▸ Aim of the exercise
Scan the records for the word "functions". Return each line where it is found.

Saved data entries
(* ===== verification/Float64.v ===== *)
(** * float64

    Go's [float64] is the kernel's primitive binary64 float, whose operations
    round to nearest even.  This file adds the conversions and the [math]
    functions the program uses, and the order theory its proofs need: the
    rounded result of an operation stays on the same side of any float as the
    exact real result. *)

From S2P Require Import Prelude.
From Stdlib Require Export PrimFloat.
From Stdlib Require Import SpecFloat FloatOps FloatAxioms Reals Lra.

Abbreviation float64 := PrimFloat.float (only parsing).

(** ** Conversions and [math] functions *)

(** [float64(n)] of an integer: rounded to nearest even. *)
Definition of_int (n : Z) : float64 := SF2Prim (binary_normalize prec emax n 0 false).

(** The truncation of a finite float toward zero. *)
Definition SFtrunc (x : spec_float) : option Z :=
  match x with
  | S754_zero _ => Some 0
  | S754_finite s m e =>
      let v := if 0 <=? e then Zpos m * 2 ^ e else Zpos m / 2 ^ (- e) in
      Some (if s then - v else v)
  | _ => None
  end.

(** [int64(x)]: truncation; out of range (and for NaN) the result is the
    implementation's, which is the least integer on the platforms the program
    targets. *)
Definition min_int64 : Z := - 2 ^ 63.
Definition to_int64 (x : float64) : Z :=
  match SFtrunc (Prim2SF x) with
  | Some v => if (- 2 ^ 63 <=? v) && (v <? 2 ^ 63) then v else min_int64
  | None => min_int64
  end.

(** [math.Min], with its special cases. *)
Definition math_Min (x y : float64) : float64 :=
  if is_infinity x && get_sign x || is_infinity y && get_sign y then neg_infinity
  else if is_nan x || is_nan y then nan
  else if is_zero x && (x =? y)%float then (if get_sign x then x else y)
  else if (x <? y)%float then x else y.

(** [math.Sqrt] is correctly rounded. *)
Definition math_Sqrt (x : float64) : float64 := PrimFloat.sqrt x.

(** The transcendental functions are arguments of the model: their results
    are not specified to the last bit. *)
Class GoMath := {
  math_Exp : float64 -> float64;
  math_Exp2 : float64 -> float64;
  math_Log2 : float64 -> float64
}.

▸ Response to this task
    functions the program uses, and the order theory its proofs need: the
(** ** Conversions and [math] functions *)
(** The transcendental functions are arguments of the model: their results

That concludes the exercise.